A tal proposito, lo spettatore si chiede inevitabilmente: come si mantengono?
Loro non rinunciano a giocare tutti i giorni coi loro personaggi. Era una cosa di cui avevo bisogno, mi hanno fatto capire, un po’ all’americana, che se vuoi puoi, e non devi tradire la natura di quello che desideri fare artisticamente. Mi hanno cambiato molto come regista, mi hanno regalato un film. In verità, come vivono, non glielo abbiamo mai chiesto. Il film ti restituisce il gioco del fare cinema, una freschezza, magari un modello. Ti chiedi: come posso fare per rendere la mia vita sostenibile e avere la loro libertà? Loro hanno fatto sacrifici e compromessi, vivono davvero con poche centinaia di euro al mese. La casa che vediamo nel film è piena di oggetti, sono due accumulatori, lo ammettono e non hanno paura a mostrarlo.

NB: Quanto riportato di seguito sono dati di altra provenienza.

(** Requeued slots that are out of the queue all come in. *)
Lemma requeue_fresh rs q :
  NoDup rs → (∀ i, i ∈ rs → i ∉ q) → foldl requeue q rs = q ++ rs.
Proof.
  revert q. induction rs as [|i rs IH]; intros q Hnd Hq; simpl; [by rewrite app_nil_r|].
  apply NoDup_cons in Hnd as [Hi Hnd]. unfold requeue at 2.
  rewrite bool_decide_eq_false_2 by set_solver. rewrite IH; [by rewrite <- app_assoc|done|set_solver].
Qed.

Lemma td_inv_disjoint n s :
  td_inv n s →
  NoDup (dropped s) ∧ NoDup (omap slot_of (requests s)) ∧
  ∀ idx, idx ∈ dropped s → idx ∉ td_queue (disp s).
Proof.
  intros [Hs _ _ _]. pose proof (NoDup_seq 0 n) as Hnd. rewrite <- Hs in Hnd.
  apply NoDup_app in Hnd as (_ & Hq & (Ho & _ & Hd)%NoDup_app). set_solver.
Qed.

Lemma revived_NoDup a b d : NoDup (revived a b d).
Proof. apply NoDup_filter, NoDup_seq. Qed.

Lemma remove_dropped (rs lost : list nat) :
  NoDup rs → NoDup lost → rs ⊆ lost → rs ++ filter (λ i, i ∉ rs) lost ≡ₚ lost.
Proof.
  intros Hr Hl Hsub. apply NoDup_Permutation; [|done|].
  - apply NoDup_app. split_and!; [done| |by apply NoDup_filter].
    intros i ? [? _]%list_elem_of_filter. done.
  - intros i. rewrite elem_of_app, list_elem_of_filter.
    destruct (decide (i ∈ rs)); set_solver.
Qed.

Lemma td_step_inv n s s' : td_step s s' → td_inv n s → td_inv n s'.
Proof.
  intros Hstep Hinv. pose proof Hinv as [Hs Hp Hr Hre].
  destruct Hstep as
    [s i Hi|s i k permits Hi Hsem|s i k Hi|s i k idx q Hi Hq|s i k Hi Hq|s i Hi|s i k idx Hi _
    |s i k idx Hi _|s i g idx cmd resp Hi Hg _|s i g idx Hi Hg|s i g idx Hi Hg|s i g Hi
    |s i g idx Hi Hg _|s i Hi|s i g idx Hi Hg _|s idx _|s new_fds new_pids m rs Hrp _ Hrs
    |s rs Hrp|s count Hrp].
  - eapply td_inv_move; [done..|simpl; lia|done].
  - eapply td_inv_move; [done..|simpl; lia|done].
  - eapply td_inv_move; [done..|simpl; lia|done].
  - eapply td_inv_move; [done|done|done| |rewrite Hq; simpl; rewrite length_app; simpl; lia|done].
    simpl. by rewrite Hq, <- app_assoc.
  - exfalso. destruct (requests_split i _ _ Hi) as (k' & Hk & _).
    rewrite Hk, in_flight_cons, Hq in Hp. simpl in Hp. lia.
  - destruct Hr. by eapply list_elem_of_lookup_2.
  - eapply td_inv_move; [done..|simpl; lia|done].
  - eapply td_inv_move; [done|done|by case_match| | |set_solver];
      destruct (max_skips (disp s) <=? S k)%nat; simpl; done || lia.
  - eapply td_inv_move; [done|done|done| |simpl; lia|done]. simpl. done.
  - eapply td_inv_move; [done..|simpl; lia|done].
  - eapply td_inv_move; [done..|simpl; lia|done].
  - eapply td_inv_move; [done|done|done| |simpl; lia|done]. simpl. done.
  - eapply td_inv_move; [done|done|done| |simpl; rewrite length_app; simpl; lia|done].
    simpl. by rewrite Hg, <- app_assoc.
  - eapply td_inv_move; [done..|simpl; lia|done].
  - eapply td_inv_move; [done|done|done| |simpl; lia|set_solver]. simpl. by rewrite Hg.
  - by split.
  - split; simpl; [done| |done|]; [rewrite Hrp in Hp; simpl in Hp; lia|].
    intros rs' [= <-]. split; [apply revived_NoDup|done].
  - destruct (Hre rs Hrp) as [Hnd Hsub]. destruct (td_inv_disjoint n s Hinv) as (Hdn & _ & Hdq).
    rewrite Hrp in Hp. split; simpl; [| |done|done].
    + rewrite requeue_fresh by set_solver. rewrite <- Hs.
      rewrite <- (remove_dropped rs (dropped s)) at 2 by done.
      rewrite <- !app_assoc. f_equiv. by rewrite Permutation_app_swap_app.
    + rewrite requeue_fresh by set_solver. rewrite length_app. simpl in Hp. lia.
  - split; simpl; [done| |done|done]. rewrite Hrp in Hp. simpl in Hp. lia.
Qed.

Lemma td_init_inv new_fds pids max n : td_inv (length new_fds) (td_init new_fds pids max n).
Proof.
  split; simpl.
  - assert (omap slot_of (replicate n TDone) = []) as -> by (induction n; [done|by simpl]).
    by rewrite !app_nil_r.
  - rewrite length_seq. assert (filter (λ pc, in_flight pc = true) (replicate n TDone) = []) as ->
      by (induction n; [done|by rewrite replicate_S, filter_cons]). simpl. lia.
  - intros [? _]%elem_of_replicate. done.
  - done.
Qed.

Lemma held_slots_inj (ts : list td_pc) (i j idx : nat) pc pc' :
  NoDup (omap slot_of ts) → ts !! i = Some pc → ts !! j = Some pc' →
  slot_of pc = Some idx → slot_of pc' = Some idx → i = j.
Proof.
  revert i j. induction ts as [|x ts IH]; intros i j Hnd Hi Hj Hs Hs'; [done|].
  rewrite omap_cons_option in Hnd. apply NoDup_app in Hnd as (_ & Hx & Hnd).
  assert (∀ m pc0, ts !! m = Some pc0 → slot_of pc0 = Some idx → idx ∈ omap slot_of ts) as Hin.
  { intros m pc0 Hm Hs0. apply list_elem_of_omap. exists pc0. split; [|done].
    by eapply list_elem_of_lookup_2. }
  destruct i as [|i], j as [|j]; simplify_eq/=.
  - done.
  - destruct (Hx idx); [by rewrite Hs; left|by eapply Hin].
  - destruct (Hx idx); [by rewrite Hs'; left|by eapply Hin].
  - f_equal. by eapply IH.
Qed.

(** *** One caller *)

Lemma is_pickable_set_idle permits q d : is_pickable (set_idle permits q d) = is_pickable d.
Proof. done. Qed.

Lemma get_idle_loop_spec n d :
  idle_sem d = length (td_queue d) → (length (td_queue d) < n)%nat →
  match get_idle_loop n d with
  | (Some idx, d') => is_pickable d idx = true ∧ ∃ q stale,
      td_queue d = q ++ idx :: stale ∧ Forall (λ i, is_pickable d i = false) stale ∧
      d' = set_idle (length q) q d
  | (None, d') => Forall (λ i, is_pickable d i = false) (td_queue d) ∧ td_queue d' = []
  end.
Proof.
  revert d. induction n as [|n IH]; intros d Hsem Hn; [lia|]. simpl. rewrite Hsem.
  destruct (td_queue d) as [|x q' _] eqn:Eq using rev_ind; [done|].
  rewrite length_app. simpl. rewrite Nat.add_1_r. rewrite reverse_snoc, reverse_involutive.
  rewrite is_pickable_set_idle. rewrite length_app in Hn. simpl in Hn.
  destruct (is_pickable d x) eqn:Ex.
  - split; [done|]. exists q', []. split_and!; done.
  - specialize (IH (set_idle (length q') q' d) eq_refl). simpl in IH.
    destruct (get_idle_loop n (set_idle (length q') q' d)) as [[idx|] d'].
    + destruct IH as (Hpk & q & stale & -> & Hst & ->); [lia|]. split; [done|].
      exists q, (stale ++ [x]). rewrite <- app_assoc. split_and!; [done| |done].
      apply Forall_app. split; [done|]. by constructor.
    + destruct IH as [Hall ->]; [lia|]. split; [|done]. apply Forall_app.
      split; [done|by constructor].
Qed.

(** *** The refresh *)

Lemma filter_snoc_notin (q rs : list nat) (i : nat) :
  i ∉ rs → filter (λ j, j ∈ q ++ [i]) rs = filter (λ j, j ∈ q) rs.
Proof.
  induction rs as [|j rs IH]; intros Hi; [done|]. rewrite !filter_cons, IH by set_solver.
  destruct (decide (j ∈ q ++ [i])), (decide (j ∈ q)); set_solver.
Qed.

Lemma foldl_requeue_length rs q :
  NoDup rs →
  (length (foldl requeue q rs) + length (filter (λ i, i ∈ q) rs) = length q + length rs)%nat.
Proof.
  revert q. induction rs as [|i rs IH]; intros q Hnd; simpl; [lia|].
  apply NoDup_cons in Hnd as [Hi Hnd]. unfold requeue at 2. rewrite filter_cons.
  case_bool_decide as Hq.
  - rewrite decide_True by done. simpl. specialize (IH q Hnd). lia.
  - rewrite decide_False by done. specialize (IH (q ++ [i]) Hnd). rewrite length_app in IH.
    simpl in IH.
    rewrite filter_snoc_notin in IH by done. lia.
Qed.

Lemma foldl_requeue_elem rs q i : i ∈ foldl requeue q rs ↔ i ∈ q ∨ i ∈ rs.
Proof.
  revert q. induction rs as [|j rs IH]; intros q; simpl; [set_solver|].
  rewrite IH. unfold requeue. case_bool_decide; set_solver.
Qed.

Lemma fresh_pickable d i :
  (i < length (unhealthy d))%nat → is_unhealthy d i = false → served d i = 0 →
  is_pickable d i = true.
Proof.
  intros Hi Hu Hs. unfold is_pickable. rewrite Hu, Hs. apply Nat.ltb_lt in Hi as ->. simpl.
  destruct (Z.ltb_spec 0 (quota_for d i)); simpl; [|done]. apply negb_true_iff, Z.leb_gt. lia.
Qed.

Lemma reset_lookup {A} (x : A) (n : nat) (l : list A) (i : nat) :
  (i < n)%nat → default x ((replicate (n `min` length l) x ++ drop n l) !! i) = x.
Proof.
  intros Hi. destruct (decide (i < length l)%nat).
  - rewrite lookup_app_l by (rewrite length_replicate; lia).
    rewrite lookup_replicate_2 by lia. done.
  - rewrite drop_ge, app_nil_r by lia. rewrite lookup_ge_None_2; [done|].
    rewrite length_replicate. lia.
Qed.

Lemma reset_length {A} (x : A) (n : nat) (l : list A) :
  length (replicate (n `min` length l) x ++ drop n l) = length l.
Proof. rewrite length_app, length_replicate, length_drop. lia. Qed.

Lemma reset_served n d i : (i < n)%nat → served (reset_health n d) i = 0.
Proof. intros. by apply reset_lookup. Qed.

Lemma reset_is_unhealthy n d i : (i < n)%nat → is_unhealthy (reset_health n d) i = false.
Proof. intros. by apply (reset_lookup false). Qed.

Lemma reset_quota n d i : quota_for (reset_health n d) i = quota_for d i.
Proof. unfold quota_for. simpl. by rewrite reset_length. Qed.

Lemma reset_pickable n d i :
  (i < n)%nat → (i < length (unhealthy d))%nat → is_pickable (reset_health n d) i = true.
Proof.
  intros Hn Hi. apply fresh_pickable; [|by apply reset_is_unhealthy|by apply reset_served].
  simpl. by rewrite reset_length.
Qed.

Lemma elem_of_revived a b d i :
  i ∈ revived a b d → (i < a)%nat ∧ (i < b)%nat ∧ (i < length (unhealthy d))%nat.
Proof. intros [[? _] ?%elem_of_seq]%list_elem_of_filter. lia. Qed.

(** What growing changes. *)
Lemma grow_spec a b d d' :
  grow a b d = Some d' →
  ∃ k, d' = set_idle (idle_sem d + k) (td_queue d ++ seq a k) d.
Proof.
  unfold grow. repeat case_match; intros; simplify_eq; [by eexists|].
  exists 0%nat. rewrite Nat.add_0_r, app_nil_r. by destruct d'.
Qed.

(** A tick of the reaper between which a worker serves [k] requests and nobody
    else does anything. *)
Definition reaper_tick (idx k : nat) (d : ThreadDispatch) : ThreadDispatch :=
  default d (refresh_fds (td_fds d) (td_pids d) (Nat.iter k (record_served idx) d)).

(** A pass in process mode in which no further worker dies and every spawn
    succeeds. *)
Definition quiet_pass (o : Z * Z * Z) (p : WorkerPool) (d : ThreadDispatch)
    : WorkerPool * option ThreadDispatch :=
  let '(_, p', d') :=
    reaper_pass false ModeProcess (quiet_liveness <$> workers p)
      (replicate (worker_count p) (Ok o)) p d in (p', d').

Lemma retire_all_lengths persistent p idxs eff d :
  let d' := (foldl (retire persistent p) (eff, d) idxs).2 in
  length (unhealthy d') = length (unhealthy d) ∧ td_fds d' = td_fds d.
Proof.
  revert eff d. induction idxs as [|i idxs IH]; intros eff d; [done|]. simpl.
  destruct (IH (eff ++ match workers p !! i with
    | Some w => if persistent then [WriteFd (cmd_fd w) [xff]] else send_shutdown w
    | None => [] end) (mark_unhealthy i d)) as [H1 H2].
  unfold retire at 2 4; simpl. rewrite H1, H2. simpl. by rewrite length_insert.
Qed.

Lemma quiet_pass_spec o p d :
  let p' := quiet_reap o p in
  (quiet_pass o p d).1 = p' ∧
  ∃ d1, length (unhealthy d1) = length (unhealthy d) ∧
    (quiet_pass o p d).2 = grow (length (td_fds d)) (worker_count p') d1 ∧
    td_fds d1 = worker_fds p'.
Proof.
  unfold quiet_pass, reaper_pass, quiet_reap.
  pose proof (retire_all_lengths false p (over_quota_indices d) [] d) as [Hu Hf].
  destruct (foldl (retire false p) ([], d) (over_quota_indices d)) as [eff d0]; simpl in *.
  destruct (reap_and_respawn _ _ p) as [[r eff'] p']; simpl. split; [done|].
  unfold refresh_fds. rewrite Hf.
  assert (length (worker_fds p') = worker_count p') as Hl by apply length_fmap. rewrite Hl.
  eexists. split_and!; [|done|done]. simpl. by rewrite reset_length.
Qed.

(** The slots that [k] requests claim one after the other. *)
Fixpoint claims (k : nat) (d : ThreadDispatch) : list (option nat) :=
  match k with
  | O => []
  | S k' => let '(r, d) := get_idle d in r :: claims k' d
  end.

Lemma claims_pickable k d :
  idle_sem d = length (td_queue d) → (k ≤ length (td_queue d))%nat →
  Forall (λ i, is_pickable d i = true) (td_queue d) →
  claims k d = Some <$> take k (reverse (td_queue d)).
Proof.
  revert d. induction k as [|k IH]; intros d Hs Hk Hp; [done|]. cbn [claims].
  destruct (td_queue d) as [|x q _] eqn:Eq using rev_ind; [simpl in Hk; lia|].
  rewrite length_app in Hk, Hs. simpl in Hk, Hs. rewrite Nat.add_1_r in Hs.
  apply Forall_app in Hp as [Hp [Hx _]%Forall_cons].
  assert (get_idle d = (Some x, set_idle (length q) q d)) as ->.
  { unfold get_idle, max_skips. destruct (length (unhealthy d) `max` 1 * 2)%nat eqn:E; [lia|].
    simpl. by rewrite Hs, Eq, reverse_snoc, reverse_involutive, is_pickable_set_idle, Hx. }
  rewrite reverse_snoc. simpl. f_equal. apply IH; simpl; [done|lia|done].
Qed.

(** Slot [idx] is in use, healthy and fresh. *)
Definition tracked (idx : nat) (d : ThreadDispatch) : Prop :=
  length (td_fds d) = length (unhealthy d) ∧ (idx < length (unhealthy d))%nat ∧
  is_unhealthy d idx = false ∧ served d idx = 0.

Da loro ho imparato proprio questo, che non bisogna vergognarsi a mostrare quello che si è.

Il film parla del Principe, ma anche molto della Contessa. Perché nel titolo c’è solo il primo?

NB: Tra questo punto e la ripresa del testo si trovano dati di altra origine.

(* ===== verification/StreamedReply.v ===== *)
(** * Framed responses of a pool (turbine-core/src/main.rs, [handle_request_inner])

    How the handler reads the response of a persistent worker of a pool: the head
    first, then either a response whose body is forwarded as it comes, or the whole
    body, which goes the way of every other response ([finish] of HandleRequest). The
    worker goes back to its pool when the reading has ended, however it ended. *)

From S2P Require Import Prelude Utf8 Reader RustStr Stream Http.

(** What the handler does next; the messages are those of the responses. *)
Inductive framed_reply :=
| Failed (status : Z) (message : bytes)
| Streaming (r : Response) (done : result bool io_error)
| Complete (status : Z) (headers : header_list) (body : bytes).

(** The errors of a body do not reach the client. *)
Definition body_item_of (i : body_item) : result bytes () :=
  match i with Ok d => Ok d | Err _ => Err tt end.

Section framed.
Context (valid_status : Z → bool) (valid_name valid_value : bytes → bool) (version : bytes).

(** [opened] is the pipe when its descriptor could be registered; [alive] whether the
    client is still there at each item. The pipe is left as the last component, when
    reading did not fail; [None] is a run out of fuel. *)
Definition framed_read (alive : nat → bool) (opened : option pipe) : option (framed_reply * option pipe) :=
  match opened with
  | None => Some (Failed 502 (lit "Worker pipe error"), None)
  | Some p =>
      match read_response_head p with
      | Err _ => Some (Failed 500 (lit "Worker decode error"), None)
      | Ok ((status, headers), p) =>
          if response_should_stream headers then
            '(items, done) ← start_streaming_forwarder alive p;
            Some (Streaming (build_streaming_response valid_status valid_name valid_value version
                               status headers (body_item_of <$> items))
                    (match done with Ok (ok, _) => Ok ok | Err e => Err e end),
                  match done with Ok (_, p) => Some p | Err _ => None end)
          else
            r ← drain_body_buffered p;
            match r with
            | Err _ => Some (Failed 500 (lit "Worker body error"), None)
            | Ok ((body, _), p) => Some (Complete status headers body, Some p)
            end
      end
  end.

Lemma collect_ok cs : collect_items (body_item_of <$> (Ok <$> cs)) = Some (mjoin cs).
Proof. induction cs as [|c cs IH]; [done|]. csimpl. by rewrite IH. Qed.

(** Reading always ends, in a reply or an error. *)
Lemma framed_read_total alive opened : is_Some (framed_read alive opened).
Proof.
  destruct opened as [p|]; [|by eexists]. simpl.
  destruct (read_response_head p) as [[[st hs] q]|e]; [|by eexists].
  destruct (response_should_stream hs).
  - destruct (drive_loop_total alive [] (S (length (stream q))) q ltac:(lia)) as [[items out] E].
    unfold start_streaming_forwarder. rewrite E. by eexists.
  - destruct (proj1 (drain_body_buffered_reference q)) as [[[[b ok] q']|e] ->]; by eexists.
Qed.

(** A response arrives whole, streamed or not: the client that stays gets the status and exactly
    the bytes of the body, as a stream when the headers ask for it and as one body otherwise;
    whatever the client does, the pipe is left where the next response begins. *)
Theorem framed_response_exact (alive : nat → bool) (st : Z) (hs : header_list) (cs : list bytes)
    (ok : bool) (k : bytes) (p : pipe) :
  frame_wf (Headers st hs) → chunks_wf cs →
  stream p = encode_frame (Headers st hs) ++ body_bytes cs ok ++ k →
  ∃ r p', framed_read alive (Some p) = Some (r, Some p') ∧ stream p' = k ∧
    if response_should_stream hs then
      ∃ resp, r = Streaming resp (Ok ok) ∧ rs_status resp = status_code valid_status st ∧
        ((∀ i, alive i = true) → collect (rs_body resp) = Some (mjoin cs))
    else r = Complete st hs (mjoin cs).
Proof.
  intros Hf Hcs Hp. unfold framed_read.
  destruct (read_frame_at Tokio (Headers st hs) p (body_bytes cs ok ++ k) Hf Hp) as (q & Eq & Hq & Hfin).
  assert (read_response_head p = Ok ((st, hs), q)) as ->.
  { unfold read_response_head, mbind, Rd_bind, read_frame_async. by rewrite Eq. }
  destruct (response_should_stream hs) eqn:Es.
  - destruct (drive_loop_body alive cs ok k [] (S (length (stream q))) q Hcs Hq ltac:(lia)) as (p' & E & Hk & _).
    unfold start_streaming_forwarder. rewrite E. simpl. eexists _, p'. split_and!; [done..|].
    eexists. split_and!; [done..|]. intros Ha. simpl.
    assert (delivered alive 0 cs = cs) as ->; [|apply collect_ok].
    clear -Ha. generalize 0%nat. induction cs as [|c cs IH]; intros i; [done|]. simpl. by rewrite Ha, IH.
  - destruct (drain_ref_body cs ok k [] (S (length (stream q))) q Hcs Hq ltac:(lia)) as (p' & E & Hk & _).
    apply (proj2 (drain_body_buffered_reference q)) in E. rewrite E. simpl. by eexists _, p'.
Qed.
End framed.

Lemma framed_response_exact_witness :
  let hs := [(lit "Content-Type", lit "text/event-stream")] in
  let p := Pipe [encode_frame (Headers 200 hs) ++ body_bytes [lit "data: 1"; lit "data: 2"] true ++ lit "next"] None in
  ∃ r p', framed_read (λ _, true) (λ _, true) (λ _, true) (lit "1") (λ _, true) (Some p) = Some (r, Some p') ∧
    stream p' = lit "next" ∧
    ∃ resp, r = Streaming resp (Ok true) ∧ rs_status resp = 200 ∧
      ((∀ i : nat, true = true) → collect (rs_body resp) = Some (lit "data: 1data: 2")).
Proof.
  intros hs p.
  apply (framed_response_exact (λ _, true) (λ _, true) (λ _, true) (lit "1") (λ _, true) 200 hs
           [lit "data: 1"; lit "data: 2"] true (lit "next") p); [|by repeat constructor|by vm_compute].
  split; [lia|]. split; [done|]. repeat constructor.
Defined.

Ci abbiamo pensato molto. Chi ha creato il teatro in spiaggia è Dario, il Principe. Chi ha istituzionalizzato questo mondo di giochi, affrontando lo sguardo degli altri e facendosi anche chiamare matto, è lui. Però non ci sarebbe il suo regno senza la Contessa, perché sono veramente una coppia artistica anche se frammentata e disconnessa, a volte. Il principe di Ostia Bronx è il simbolo di un regno, ma non la favola di una coppia, non una storia d’amore e basta. I temi affrontati sono tanti e non c’era spazio per approfondirli tutti. Ho scelto Dario perché si è esposto in prima persona. Ma Maury è l’altra faccia della medaglia, è il talento che si nasconde. E poi, nel popolo della spiaggia, il Principe si è autoproclamato, la Contessa è stata invece nominata: c’è una grande differenza.

Come vivono, Dario e Mauri, questo loro debutto al cinema?
Sono emozionati, ci sentiamo quasi tutti i giorni da due anni. Sono i miei attori ormai, e vorrei continuare a lavorare con loro. Sono stati due interpreti affidabilissimi, puntuali che si mettono in gioco come pochi. Ho già in mente un film, di finzione, dove potrei avere un ruolo per loro.